Quantitation of branched‐chain amino acids in ascites by capillary electrophoresis with light‐emitting diode‐induced fluorescence detection

Branched‐chain amino acids (BCAAs) are one of the important biomarkers for monitoring liver disease such as hepatitis or hepatoma. In this communication, we present the determination of the concentrations of BCAA in ascites by CE light‐emitted diode‐induced fluorescence (LEDIF) using 1.5% m/v poly(ethylene oxide) (average M v : ∼8 000 000 g/mol) that was prepared in 10 mM sodium tetraborate solution (pH 9.3).
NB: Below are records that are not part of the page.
(** * dunl_kg_dashboard: the enrichment pipeline, embedded and verified

    The development follows [enrich_metadata.py] (text normaliser, entity
    resolver, market history fetcher, graph assembler, final payload) and
    the file hand-off to [generate_dashboard.py].

    Conventions.
    - A Python [str] is a [string]: a sequence of characters with code
      points below 256.
    - A Python [list] is a [list]; a [dict] whose iteration order is
      observed is an association list in insertion order; a [set] that is
      only tested for membership is a [gset]; the file system is a [gmap]
      from paths to file contents.
    - A function that can raise returns a [pyres]; a loop is a fold over
      its list with the variables it assigns as accumulator.
    - A float is known by its class (finite, infinite, NaN); a finite
      value is held as the rational it denotes.  Similarity scores are
      rationals.
    - The fuzzy scorer of rapidfuzz, the price download of yfinance,
      the rounding of a finite double by numpy and the template engine
      of jinja2 are external collaborators: they enter as Section
      variables.  Calls of [print] are left out.
    - The records of the ingestion stage are typed: every field is a
      string or a number.  Module [Raw] has the resolver on records whose
      free-text fields are arbitrary JSON values. *)

From Stdlib Require Import Ascii String NArith ZArith QArith Qround.
From stdpp Require Import base strings list gmap sets.

Local Open Scope string_scope.
Local Open Scope list_scope.

(** ** Python strings *)

Module PyStr.

(** [str.isspace] on one character, for code points below 256:
    U+0009..U+000D, U+001C..U+001F, U+0020, U+0085 and U+00A0. *)
Definition isspace (c : ascii) : bool :=
  let n := N_of_ascii c in
  ((9 <=? n) && (n <=? 13) || (28 <=? n) && (n <=? 32)
   || (n =? 133) || (n =? 160))%N.

(** [s.lstrip()] *)
Fixpoint lstrip (s : string) : string :=
  match s with
  | String c s' => if isspace c then lstrip s' else s
  | EmptyString => EmptyString
  end.

(** [s.rstrip()] *)
Fixpoint rstrip (s : string) : string :=
  match s with
  | EmptyString => EmptyString
  | String c s' =>
      match rstrip s' with
      | EmptyString => if isspace c then EmptyString else String c EmptyString
      | r => String c r
      end
  end.

(** [s.strip()] *)
Definition strip (s : string) : string := rstrip (lstrip s).

(** [s.replace(old, '')] for a non-empty [old]: one scan from the left;
    where [old] starts at the cursor its characters are dropped and the
    scan resumes after them, so the occurrences removed do not overlap
    and the output is never scanned again.  [skip] counts the characters
    of the current occurrence still to drop. *)
Fixpoint remove_scan (old : string) (skip : nat) (s : string) : string :=
  match s with
  | EmptyString => EmptyString
  | String c s' =>
      match skip with
      | S k => remove_scan old k s'
      | O =>
          if String.prefix old s
          then remove_scan old (Nat.pred (String.length old)) s'
          else String c (remove_scan old 0 s')
      end
  end.

Definition remove (old s : string) : string := remove_scan old 0 s.

(** [old in s] for a non-empty [old]. *)
Fixpoint occurs (old s : string) : bool :=
  String.prefix old s ||
  match s with
  | EmptyString => false
  | String _ s' => occurs old s'
  end.

End PyStr.

(** ** Text normaliser *)

Definition noise_words : list string :=
  ["FOB"; "CIF"; "CFR"; "DES"; "Port Charge"; "Disport Charge";
   "Cargo"; "Blend"; "Strip"; "vs"].

(** [clean_text]: periods are removed first, then every noise word in the
    order of the list, then the result is stripped. *)
Definition clean_text (text : string) : string :=
  let text := PyStr.remove "." text in
  let text := fold_left (fun t word => PyStr.remove word t) noise_words text in
  PyStr.strip text.

(** ** Exceptions

    The exceptions the pipeline can meet all derive from [Exception];
    [KeyboardInterrupt] and [SystemExit], which [except Exception] lets
    through, are outside the model. *)

Inductive pyexn : Type :=
| KeyError (key : string)
| AttributeError (attr : string)
| TypeError (msg : string)
| FileNotFoundError (path : string)
| OtherException (name msg : string).

Inductive pyres (A : Type) : Type :=
| Ok (a : A)
| Raise (e : pyexn).
Arguments Ok {A} a.
Arguments Raise {A} e.

#[global] Instance pyres_ret : MRet pyres := fun A a => Ok a.
#[global] Instance pyres_bind : MBind pyres := fun A B f m =>
  match m with
  | Ok a => f a
  | Raise e => Raise e
  end.

(** [for x in xs: acc = body(acc, x)], leaving the loop at the first
    exception. *)
Fixpoint for_each {A S : Type} (body : S -> A -> pyres S) (xs : list A) (acc : S)
  : pyres S :=
  match xs with
  | [] => Ok acc
  | x :: xs' => acc' ← body acc x; for_each body xs' acc'
  end.

(** [try: body / except Exception: handler] *)
Definition try_except {A : Type} (body : pyres A) (handler : pyexn -> A) : A :=
  match body with
  | Ok a => a
  | Raise e => handler e
  end.

(** ** Python dicts whose order is observed

    Keys stay at the position of their first insertion; assigning to a key
    that is present replaces its value in place. *)

Module PyDict.

Definition t (V : Type) : Type := list (string * V).

Fixpoint set {V : Type} (k : string) (v : V) (d : t V) : t V :=
  match d with
  | [] => [(k, v)]
  | (k', v') :: d' =>
      if decide (k' = k) then (k', v) :: d' else (k', v') :: set k v d'
  end.

Fixpoint get {V : Type} (k : string) (d : t V) : option V :=
  match d with
  | [] => None
  | (k', v') :: d' => if decide (k' = k) then Some v' else get k d'
  end.

(** [d[k]] *)
Definition getitem {V : Type} (k : string) (d : t V) : pyres V :=
  match get k d with
  | Some v => Ok v
  | None => Raise (KeyError k)
  end.

(** [list(d.keys())] *)
Definition keys {V : Type} (d : t V) : list string := map fst d.

(** [list(d.values())] *)
Definition values {V : Type} (d : t V) : list V := map snd d.

(** [k in d] *)
Definition mem {V : Type} (k : string) (d : t V) : bool :=
  bool_decide (k ∈ keys d).

End PyDict.

(** ** Configuration *)

(** [SYMBOL_MAP]: domain identifier to Yahoo Finance ticker. *)
Definition SYMBOL_MAP : PyDict.t string :=
  [("AAGZU00", "CL=F"); ("TS01021", "TI=F"); ("AAIDC00", "HO=F");
   ("AAGJA00", "RB=F"); ("TS01034", "MTF=F"); ("WAUSA00", "ZW=F");
   ("SP500", "^GSPC")].
(** [datetime(year, month, day, hour, minute, second)] and its range checks;
    a missing directive takes [_strptime]'s default. *)
Definition build (caps : list (ascii * list ascii)) : option datetime :=
  let get k d := match capture k caps with Some v => int_of v | None => d end in
  let y := get "Y"%char 1900 in let mo := get "m"%char 1 in let d := get "d"%char 1 in
  let h := get "H"%char 0 in let mi := get "M"%char 0 in let s := get "S"%char 0 in
  if (1 <=? y) && (y <=? 9999) && (1 <=? mo) && (mo <=? 12) &&
     (1 <=? d) && (d <=? days_in_month y mo) && (h <=? 23) && (mi <=? 59) && (s <=? 59)
  then Some (mkdt y mo d h mi s) else None.

(** [datetime.strptime(s, fmt)]; [None] is its [ValueError]. *)
Definition strptime (s fmt : string) : option datetime :=
  match match_elems (merge_ws (compile (list_ascii_of_string fmt))) (list_ascii_of_string s) with
  | [] => None
  | (caps, rest) :: _ => match rest with [] => build caps | _ :: _ => None end
  end.

Definition pad2 (z : Z) : string := if z <? 10 then String "0" (Py.str_int z) else Py.str_int z.

(** [dt.strftime('%Y-%m-%dT%H:%M:%S')] with the C library of Linux (glibc),
    whose [%Y] is the year in decimal, without padding. *)
Definition strftime_iso (dt : datetime) : string :=
  Py.str_int (year dt) ++ "-" ++ pad2 (month dt) ++ "-" ++ pad2 (day dt) ++ "T" ++
  pad2 (hour dt) ++ ":" ++ pad2 (minute dt) ++ ":" ++ pad2 (second dt).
Naphthalene‐2,3‐dicarboxaldehyde was used to derivatize 15 amino acids (AAs) to form naphthalene‐2,3‐dicarboxaldehyde (NDA)‐AA derivatives prior to CE analysis. The separation of 15 NDA‐AA derivatives was accomplished within 15 min, with RSD values of <5.8% (within‐day) and 7.4% (between‐days) with respect to their migration times. The limits of detection for the tested BCAAs ranged from 10.6 to 10.9 nM. We determined the concentrations of three BCAAs – leucine, isoleucine and valine – in ascites by applying a standard addition method, with recovery percentages ranging from 93.9 to 111%. The results obtained from this CE‐LEDIF method is in good agreement with those by a gold standard method using an AA analyzer. We have found that the concentrations of the three BCAAs in ascites obtained from patients suffering from liver diseases were lower than those from healthy individuals. Our approach is highly efficient, sensitive, and cost‐effective, which holds great potential for the diagnosis of liver diseases.